Indonesia masih berada pada kondisi kelebihan pasokan listrik atau oversupply. Pemerintah akan mengatasi kelebihan pasokan listrik ini dengan cara menggenjot konsumsi listrik dengan mendorong penggunaan kendaraan listrik dan alat rumah tangga bertenaga listrik, seperti rice cooker.
Mengacu pada paparan PLN, sepanjang 2022, oversupply listrik mencapai sekitar 6 Gigawatt (GW). Hal ini disebabkan oleh adanya tambahan kapasitas sebesar 7 GW sedangkan peningkatan konsumsi hanya 1,2-1,3 GW.

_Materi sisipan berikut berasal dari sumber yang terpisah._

(** * kobold: task queue, worker policy, path templating and organizer

    A shallow embedding of
      - [kobold/task_queue.py]   (module [TaskQueue]),
      - [kobold/worker.py]       (module [Worker]),
      - [kobold/utils/paths.py]  (modules [PyStr], [Pathlib], [Paths]),
      - [kobold/organizer.py]    (modules [Sys], [Organizer]),
      - [kobold/services/organization_service.py] (module [OrganizationService]),
    followed by the properties of these functions that the specification
    states, numbered C1 to C10.

    Conventions.
      - A [datetime] is an integer number of microseconds ([Z]) and a
        [timedelta] a difference of two such numbers; the range limits of
        Python's [datetime] and [timedelta] are not modelled.
      - The [task] table is a finite map from primary keys to rows.  The
        columns [retry_count] and [max_retries] hold natural numbers: they
        start at 0 and 3 and are only ever incremented.  kobold/models.py is
        not among the sources; rows carry the columns the data model lists.
      - A Python [str] is a [string]; its characters are read as the code
        points 0..255.  Text algorithms run on [list ascii], between [chars]
        and [text].
      - The file system is an interface ([Sys.FileSystem]); every property of
        the organizer holds for all its implementations.  Calls that change
        the file system are recorded in the order they are made. *)

From Stdlib Require Import ZArith List Ascii String Lia Bool.
From stdpp Require Import base option list gmap strings pretty.

#[local] Open Scope string_scope.
#[local] Open Scope list_scope.
#[local] Open Scope Z_scope.

(** ** Rows of the [task] table (kobold/models.py, as used by the queue) *)

Module Models.

(** Modelled from the spec: the enumeration [TaskStatus] of
    kobold/models.py, which is not among the sources; its five members are
    the ones the queue and the worker name. *)
Inductive TaskStatus : Set :=
| PENDING
| PROCESSING
| COMPLETED
| FAILED
| DEAD_LETTER.

#[global] Instance TaskStatus_eq_dec : EqDecision TaskStatus.
Proof. solve_decision. Defined.

(** A primary key (a UUID, 128 bits). *)
Definition UUID : Type := N.

(** Timestamps in microseconds. *)
Definition datetime : Type := Z.

Definition timedelta_seconds (s : Z) : Z := s * 1000000.
Definition timedelta_minutes (m : Z) : Z := timedelta_seconds (m * 60).

(** Modelled from the spec: the table class [Task] of kobold/models.py
    (section 3 of the specification), without its primary key [id], which is
    the key of the row in the table. *)
Record Task : Type := mkTask {
  task_type : string;
  payload : gmap string string;
  status : TaskStatus;
  retry_count : nat;
  max_retries : nat;
  created_at : datetime;
  started_at : option datetime;
  completed_at : option datetime;
  next_retry_at : option datetime;
  error_message : option string
}.

Definition set_status (s : TaskStatus) (t : Task) : Task :=
  mkTask (task_type t) (payload t) s (retry_count t) (max_retries t)
         (created_at t) (started_at t) (completed_at t) (next_retry_at t)
         (error_message t).

Definition set_retry_count (n : nat) (t : Task) : Task :=
  mkTask (task_type t) (payload t) (status t) n (max_retries t)
         (created_at t) (started_at t) (completed_at t) (next_retry_at t)
         (error_message t).

Definition set_started_at (d : option datetime) (t : Task) : Task :=
  mkTask (task_type t) (payload t) (status t) (retry_count t) (max_retries t)
         (created_at t) d (completed_at t) (next_retry_at t)
         (error_message t).

Definition set_completed_at (d : option datetime) (t : Task) : Task :=
  mkTask (task_type t) (payload t) (status t) (retry_count t) (max_retries t)
         (created_at t) (started_at t) d (next_retry_at t)
         (error_message t).

Definition set_next_retry_at (d : option datetime) (t : Task) : Task :=
  mkTask (task_type t) (payload t) (status t) (retry_count t) (max_retries t)
         (created_at t) (started_at t) (completed_at t) d
         (error_message t).

Definition set_error_message (e : option string) (t : Task) : Task :=
  mkTask (task_type t) (payload t) (status t) (retry_count t) (max_retries t)
         (created_at t) (started_at t) (completed_at t) (next_retry_at t) e.

(** The table: primary key to row. *)
Abbreviation TaskTable := (gmap UUID Task).

End Models.

Import Models.

(** ** kobold/task_queue.py *)

Module TaskQueue.

Definition TASK_MAX_RETRIES : nat := 3.
Definition TASK_STALE_MINUTES : Z := 15.

(** [add_task]: the fresh row gets the primary key [new_id] (a random
    UUID in the source) and [created_at = now] (the column default). *)
Definition add_task (now : datetime) (new_id : UUID)
    (ty : string) (pl : gmap string string) (db : TaskTable)
    : TaskTable * (UUID * Task) :=
  let task := mkTask ty pl PENDING 0 TASK_MAX_RETRIES now None None None None in
  (<[new_id := task]> db, (new_id, task)).

(** The [WHERE] clause of [fetch_next_task]:
    [status == PENDING] and ([next_retry_at IS NULL] or [next_retry_at <= now]). *)
Definition eligible (now : datetime) (t : Task) : bool :=
  bool_decide (status t = PENDING) &&
  match next_retry_at t with
  | None => true
  | Some r => r <=? now
  end.

(** [next_retry_at ASC NULLS LAST]: a three-way comparison. *)
Definition cmp_nulls_last (a b : option datetime) : comparison :=
  match a, b with
  | None, None => Eq
  | None, Some _ => Gt
  | Some _, None => Lt
  | Some x, Some y => x ?= y
  end.

(** [ORDER BY next_retry_at ASC NULLS LAST, created_at ASC]:
    [order_le a b] says that row [a] does not come after row [b]. *)
Definition order_le (a b : Task) : bool :=
  match cmp_nulls_last (next_retry_at a) (next_retry_at b) with
  | Lt => true
  | Gt => false
  | Eq => created_at a <=? created_at b
  end.

(** [LIMIT 1] after the ordering: the first row that no later row
    strictly precedes. *)
Fixpoint first_row (rows : list (UUID * Task)) : option (UUID * Task) :=
  match rows with
  | [] => None
  | r :: rest =>
      match first_row rest with
      | None => Some r
      | Some best => if order_le (snd r) (snd best) then Some r else Some best
      end
  end.

Definition select_next (now : datetime) (db : TaskTable) : option (UUID * Task) :=
  first_row (filter (fun r => eligible now (snd r) = true) (map_to_list db)).

Definition fetch_next_task (now : datetime) (db : TaskTable)
    : TaskTable * option (UUID * Task) :=
  match select_next now db with
  | Some (i, task) =>
      let task := set_status PROCESSING task in
      let task := set_started_at (Some now) task in
      (<[i := task]> db, Some (i, task))
  | None => (db, None)
  end.
(** C7: the loop of [batchProcess] cuts [N] accounts into
    [ceil(N / 5)] batches, which put end to end are the accounts again, so
    their sizes add up to [N]; every batch but the last has five accounts
    and no batch is empty or longer; thirteen accounts give batches of
    [5, 5, 3]. *)
Theorem batches_partition (accounts : list TokenAccount) :
  let chunks := batches accounts 0 in
  let N := List.length accounts in
  List.length chunks = ceilDiv N batchSize
  /\ N <= List.length chunks * batchSize < N + batchSize
  /\ concat chunks = accounts
  /\ list_sum (map (@List.length _) chunks) = N
  /\ Forall (fun b => List.length b = batchSize) (removelast chunks)
  /\ Forall (fun b => 1 <= List.length b <= batchSize) chunks
  /\ (N = 13 -> map (@List.length _) chunks = [5; 5; 3]).
Proof.
  cbv zeta.
  assert (L : List.length (batches accounts 0) = ceilDiv (List.length accounts) batchSize).
  { rewrite batches_length, Nat.sub_0_r. reflexivity. }
  assert (C : concat (batches accounts 0) = accounts) by apply batches_concat.
  repeat split.
  - exact L.
  - rewrite L. apply ceilDiv_bounds.
  - rewrite L. apply ceilDiv_bounds.
  - exact C.
  - rewrite <- C at 2. symmetry. apply length_concat.
  - apply batches_sizes.
  - apply batches_sizes.
  - intros H. do 14 (destruct accounts as [|? accounts]; try discriminate).
    reflexivity.
Qed.

(** Thirteen holdings, concretely. *)
Example thirteen_holdings_5_5_3 :
  map (@List.length _) (batches Scripted.thirteen 0) = [5; 5; 3].
Proof. reflexivity. Qed.

(* ================================================================= *)
(** ** The credential loader *)

Section LoadKeypairFacts.
Context {P : Platform}.

(** The two messages of [loadKeypair] differ. *)
Lemma not_found_is_not_invalid_format (resolvedPath : string) :
  ("Keypair file not found: " ++ resolvedPath)%string <> INVALID_KEYPAIR_FORMAT.
Proof. discriminate. Qed.

(** C9: when the resolved path does not exist, [loadKeypair] fails with
    the file-not-found error, which is not the invalid-format error; when
    the file exists and the read throws, it fails with the error of the
    read.  When the file is read, it returns the key the JSON array in the
    trimmed content decodes to; failing that, the key the base58 string
    decodes to; and it throws the invalid-format error exactly when
    neither decodes. *)
Theorem loadKeypair_two_encodings (keypairPath : string) :
  let resolvedPath := resolveKeypairPath keypairPath in
  (existsSync resolvedPath = false ->
     loadKeypair keypairPath
     = Threw ("Keypair file not found: " ++ resolvedPath)%string
     /\ loadKeypair keypairPath <> Threw INVALID_KEYPAIR_FORMAT)
  /\ (forall msg,
        existsSync resolvedPath = true ->
        readFileSync resolvedPath = inl msg ->
        loadKeypair keypairPath = Threw msg)
  /\ (forall raw,
        existsSync resolvedPath = true ->
        readFileSync resolvedPath = inr raw ->
        let content := trim raw in
        loadKeypair keypairPath =
          match decodesAsJsonArray content with
          | Some k => Returned k
          | None =>
              match decodesAsBase58 content with
              | Some k => Returned k
              | None => Threw INVALID_KEYPAIR_FORMAT
              end
          end
        /\ (loadKeypair keypairPath = Threw INVALID_KEYPAIR_FORMAT <->
            decodesAsJsonArray content = None /\ decodesAsBase58 content = None)).
Proof.
  cbv zeta. unfold loadKeypair. split; [|split].
  - intros Hex. rewrite Hex. cbn [negb]. split; [reflexivity|].
    intros E.
    apply (not_found_is_not_invalid_format (resolveKeypairPath keypairPath)).
    congruence.
  - intros msg Hex Hread. rewrite Hex, Hread. reflexivity.
  - intros raw Hex Hread. rewrite Hex, Hread. cbn [negb].
    unfold decodesAsJsonArray, decodesAsBase58.
    destruct (JSON_parse_Uint8Array _) as [b1|]; cbn [ofOption bindT tryT].
    + destruct (Keypair_fromSecretKey b1) as [k1|]; cbn [ofOption bindT tryT].
      * split; [reflexivity|]. split; [discriminate | intros [H _]; discriminate].
      * destruct (bs58_decode _) as [b2|]; cbn [ofOption bindT tryT].
        -- destruct (Keypair_fromSecretKey b2) as [k2|]; cbn [ofOption bindT tryT].
           ++ split; [reflexivity|].
              split; [discriminate | intros [_ H]; discriminate].
           ++ split; [reflexivity|]. split; auto.
        -- split; [reflexivity|]. split; auto.
    + destruct (bs58_decode _) as [b2|]; cbn [ofOption bindT tryT].
      * destruct (Keypair_fromSecretKey b2) as [k2|]; cbn [ofOption bindT tryT].
        -- split; [reflexivity|]. split; [discriminate | intros [_ H]; discriminate].
        -- split; [reflexivity|]. split; auto.
      * split; [reflexivity|]. split; auto.
Qed.

End LoadKeypairFacts.

(** The scripted files: a JSON array under the home directory, read and
    decoded at the first attempt. *)
Lemma loadKeypair_two_encodings_witness :
  loadKeypair "~/id.json" = Returned Scripted.walletOne
  /\ (loadKeypair "~/id.json" = Threw INVALID_KEYPAIR_FORMAT <->
      decodesAsJsonArray "[1,2]" = None /\ decodesAsBase58 "[1,2]" = None).
Proof.
  exact (proj2 (proj2 (@loadKeypair_two_encodings Scripted.platform "~/id.json"))
           " [1,2]  " eq_refl eq_refl).
Defined.

(** Two failures of [loadKeypair] that are not the invalid-format error,
    though no key is decoded from either encoding: a path that does not
    exist, and a directory, which exists and whose read throws. *)
Lemma loadKeypair_other_failures :
  existsSync (resolveKeypairPath "/keys/none") = false
  /\ loadKeypair "/keys/none" = Threw "Keypair file not found: /keys/none"
  /\ loadKeypair "/keys/none" <> Threw INVALID_KEYPAIR_FORMAT
  /\ (forall k, loadKeypair "/keys/none" <> Returned k)
  /\ existsSync (resolveKeypairPath "/keys") = true
  /\ loadKeypair "/keys" = Threw "EISDIR: illegal operation on a directory, read"
  /\ loadKeypair "/keys" <> Threw INVALID_KEYPAIR_FORMAT
  /\ (forall k, loadKeypair "/keys" <> Returned k).
Proof. repeat split; try reflexivity; try discriminate. Qed.

Example loadKeypair_examples :
  loadKeypair "/keys/wallet.b58" = Returned (mkKeypair "WalletTwo" [Byte.x03; Byte.x04])
  /\ loadKeypair "/keys/notes.txt" = Threw INVALID_KEYPAIR_FORMAT
  /\ decodesAsJsonArray "hello" = None
  /\ decodesAsBase58 "hello" = None.
Proof. repeat split. Qed.
(* ===== verification/_CoqProject ===== *)
-Q . S2P
Prelude.v
Buffers.v
VhdFormat.v
ZeroFilter.v
StructFu.v
VhdStructs.v
VhdFile.v
VhdLayout.v
VhdBlocks.v
VhdHeaders.v
VhdResize.v
Merge.v
VhdReader.v
VhdChain.v
JsValues.v
VhdDirectory.v
VhdStream.v
VhdStreamParser.v
VhdStreamLength.v
ComplexMatcher.v
SearchRoundtrip.v
SearchParser.v
Indexes.v
Collection.v
Retention.v
AclResolver.v
Acls.v
Cron.v
CronJob.v
Paths.v
DiskLineage.v
LineageClean.v
BackupDirectory.v
ResourceSets.v
IpPools.v
AuditLog.v
Tasks.v
Visibility.v
Journal.v
JournalEvents.v
BackupsCache.v
Database.v
CryptoCredentials.v
Subjects.v
SubjectModels.v
Fixpoint restore_loop (fuel : nat) (filtered : buffer) (nbPages firstPageSize : Z)
    (i offset start : Z) (chunk : buffer) : result buffer :=
  if decide (i < nbPages) then
    match fuel with
    | O => Throw (OtherError "fuel")
    | S fuel =>
        let stored := isStored filtered i in
        let e := if decide (i = 0) then firstPageSize else start + PAGE_SIZE in
        let '(i, e) := run_end (Z.to_nat nbPages) filtered nbPages stored (i + 1) e in
        if stored then
          restore_loop fuel filtered nbPages firstPageSize i (offset + (e - start)) e
            (buf_copy chunk start (buf_slice filtered offset (offset + e - start)))
        else
          restore_loop fuel filtered nbPages firstPageSize i offset e
            (buf_copy chunk start (zrep (e - start) 0))
    end
  else Ok chunk.

(** [unsafe n] is what [Buffer.allocUnsafe(n)] holds. *)
Definition restoreZeroPages (unsafe : Z → buffer) (filtered : buffer) : result buffer :=
  js_assert (bool_decide (zlen filtered >= LENGTH_SIZE)) "truncated chunk" ;;
  length ← readUInt32BE filtered 0;
  let nbPages := ceil_div length PAGE_SIZE in
  let dataStart := LENGTH_SIZE + ceil_div nbPages 8 in
  js_assert (bool_decide (zlen filtered >= dataStart)) "truncated chunk" ;;
  let firstPageSize := getFirstPageSize length in
  let nbStored := count_stored filtered nbPages in
  let storedSize := nbStored * PAGE_SIZE -
    (if (0 <? nbPages) && isStored filtered 0 then PAGE_SIZE - firstPageSize else 0) in
  js_assert (bool_decide (zlen filtered - dataStart = storedSize)) "the chunk does not match its bitmap" ;;
  if decide (storedSize = length) then Ok (buf_slice filtered dataStart (zlen filtered))
  else restore_loop (Z.to_nat nbPages) filtered nbPages firstPageSize 0 dataStart 0 (unsafe length).

(** ** The pages of a chunk *)

Lemma first_page_size len :
  0 < len →
  0 < getFirstPageSize len ≤ PAGE_SIZE ∧
  getFirstPageSize len + (ceil_div len PAGE_SIZE - 1) * PAGE_SIZE = len.
Proof.
  intros. unfold getFirstPageSize, ceil_div.
  pose proof (Z.div_mod len PAGE_SIZE ltac:(done)) as Hd.
  pose proof (Z.mod_pos_bound len PAGE_SIZE ltac:(done)).
  unfold PAGE_SIZE in *. case_decide as E.
  - rewrite <- (Z.div_unique (len + 4096 - 1) 4096 (len / 4096) 4095) by lia. lia.
  - rewrite <- (Z.div_unique (len + 4096 - 1) 4096 (len / 4096 + 1) (len mod 4096 - 1)) by lia. lia.
Qed.

Lemma isZero_spec b s e :
  0 ≤ s < e → e ≤ zlen b → e - s ≤ REGION_SIZE →
  isZero b s e = bool_decide (sub s (e - s) b = zrep (e - s) 0).
Proof.
  intros Hs He Hr. unfold isZero.
  assert (Hz : sub 0 (e - s) ZERO_REGION = zrep (e - s) 0).
  { apply list_eq_zget; rewrite zlen_sub; rewrite ?zlen_zrep; unfold ZERO_REGION;
      rewrite ?zlen_zrep; try lia.
    intros i Hi. rewrite zget_sub by lia. by rewrite !zget_zrep by lia. }
  rewrite Hz. apply Bool.eq_iff_eq_true.
  rewrite !andb_true_iff, !bool_decide_eq_true.
  split; [tauto|]. intros E. split; [|done].
  assert (Hg : ∀ i, 0 ≤ i < e - s → zget b (s + i) = Some 0).
  { intros i Hi. rewrite <- (zget_sub s (e - s)) by lia. rewrite E.
    by apply zget_zrep. }
  split; [rewrite <- (Z.add_0_r s); apply Hg; lia|].
  replace (e - 1) with (s + (e - 1 - s)) by lia. apply Hg. lia.
Qed.

Lemma zlen_setStored h i : zlen (setStored h i) = zlen h.
Proof. unfold setStored, zlen. case_match; [by rewrite length_insert|done]. Qed.

Lemma isStored_testbit h i :
  0 ≤ i → isStored h i = Z.testbit (default 0 (zget h (LENGTH_SIZE + i / 8))) (i mod 8).
Proof.
  intros Hi. unfold isStored. destruct (bit_index i Hi) as [-> ->].
  pose proof (Z.mod_pos_bound i 8 ltac:(lia)).
  rewrite Z.shiftl_1_l. by rewrite land_pow2_testbit by lia.
Qed.

Lemma isStored_setStored h i j :
  0 ≤ i → LENGTH_SIZE + i / 8 < zlen h → 0 ≤ j →
  isStored (setStored h i) j = bool_decide (i = j) || isStored h j.
Proof.
  intros Hi Hm Hj. rewrite !isStored_testbit by done. unfold setStored.
  destruct (bit_index i Hi) as [-> ->].
  pose proof (Z.mod_pos_bound i 8 ltac:(lia)). pose proof (Z.mod_pos_bound j 8 ltac:(lia)).
  pose proof (Z.div_mod i 8 ltac:(lia)). pose proof (Z.div_mod j 8 ltac:(lia)).
  unfold LENGTH_SIZE in *.
  destruct (zget_is_Some h (4 + i / 8)) as [x Hx]; [lia|]. rewrite Hx.
  rewrite zget_insert by lia. case_decide as Heq.
  - rewrite <- Heq, Hx. cbn [default from_option id]. rewrite Z.lor_spec, orb_comm.
    rewrite Z.shiftl_1_l, Z.pow2_bits_eqb by lia. f_equal.
    destruct (Z.eqb_spec (i mod 8) (j mod 8)); case_bool_decide; lia.
  - by rewrite bool_decide_eq_false_2 by (intros ->; done).
Qed.

(** Writing the length does not touch the bitmap, nor the bitmap the length. *)
Lemma sub_setStored h i :
  0 ≤ i → sub 0 4 (setStored h i) = sub 0 4 h.
Proof.
  intros. unfold setStored. case_match; [|done].
  unfold sub. rewrite !drop_0. rewrite take_insert_ge; [done|].
  destruct (bit_index i ltac:(done)) as [-> _].
  pose proof (Z.div_pos i 8 ltac:(lia) ltac:(lia)). unfold LENGTH_SIZE. lia.
Qed.

Section pages.
Context (C : buffer).

Let len := zlen C.
Let nb := ceil_div len PAGE_SIZE.
Let fst_size := getFirstPageSize len.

“Kan ada EV (kendaraan listrik), ada yang dari konversi. Begitu kan banyak (opsi) untuk meningkatkan konsumsi listrik,” kata Direktur Jenderal Ketenagalistrikan Jisman P. Hutajulu setelah Rapat Dengar Pendapat (RDP) bersama Komisi VII DPR RI, pada Rabu (15/11).
Jisman menyebut usaha pemerintah ini dianggap cukup berhasil untuk meningkatkan konsumsi listrik. “Itu signifikan lho, ada hubungannya,” jelas Jisman.
Listrik yang tak terserap ini membebani keuangan PLN. Hal ini karena skema take or pay yang digunakan dalam kontrak jual beli listrik antara PLN dengan produsen listrik swasta atau independent power producer (IPP). Setiap kelebihan pasokan 1 GW PLN disebut akan membebani keuangan PLN senilai Rp 3 triliun.
Keadaan oversupply listrik ini mulai berlangsung sejak pandemi Covid-19. PLN menyebut permintaan listrik mulai menurun meskipun pada 2019 untuk Pulau Jawa dan Bali terdapat keseimbangan antara pasokan dan demand listrik.
Oversupply Bakal Teratasi Lebih Cepat
PLN merinci peningkatan kelebihan daya yang dimulai pada 2020 sebesar 39,9% lalu pada 2021 turun menjadi sebesar 37%. Namun, kelebihan pasokan listrik pada tahun 2022 naik lagi menjadi sebesar 56%.
Melihat kondisi ini, pada awalnya PLN menyebut permasalahan oversupply dapat teratasi pada 2029. Namun, Direktur Utama PLN Darmawan Prasodjo menargetkan PLN dapat menyelesaikan permasalahan oversupply lebih cepat dari perkiraan sebelumnya dengan peningkatan konsumsi listrik.
“Kondisi oversupply sudah bisa diselesaikan pada 2025-2026, dari perkiraan awal baru bisa diselesaikan pada 2029-2030,” kata Darmawan dalam Rapat Dengar Pendapat bersama Komisi VII DPR RI, pada Rabu (15/11).
Darmawan optimistis masalah oversupply ini dapat diselesaikan lebih cepat karena adanya pertumbuhan permintaan listrik yang jauh lebih tinggi dibandingkan yang PLN perkirakan. “Ditambah lagi, kami juga sudah menjalankan negosiasi take or pay (pembangkit listrik),” kata dia.
Berkat percepatan penyelesaian masalah oversupply listrik ini, Darmawan mengatakan dapat mempermudah masuknya energi baru terbarukan (EBT) dalam skala besar di kelistrikan. “Kami sudah berhasil mensinkronkan kondisi oversupply dengan penambahan energi baru terbarukan ini,” ujarnya.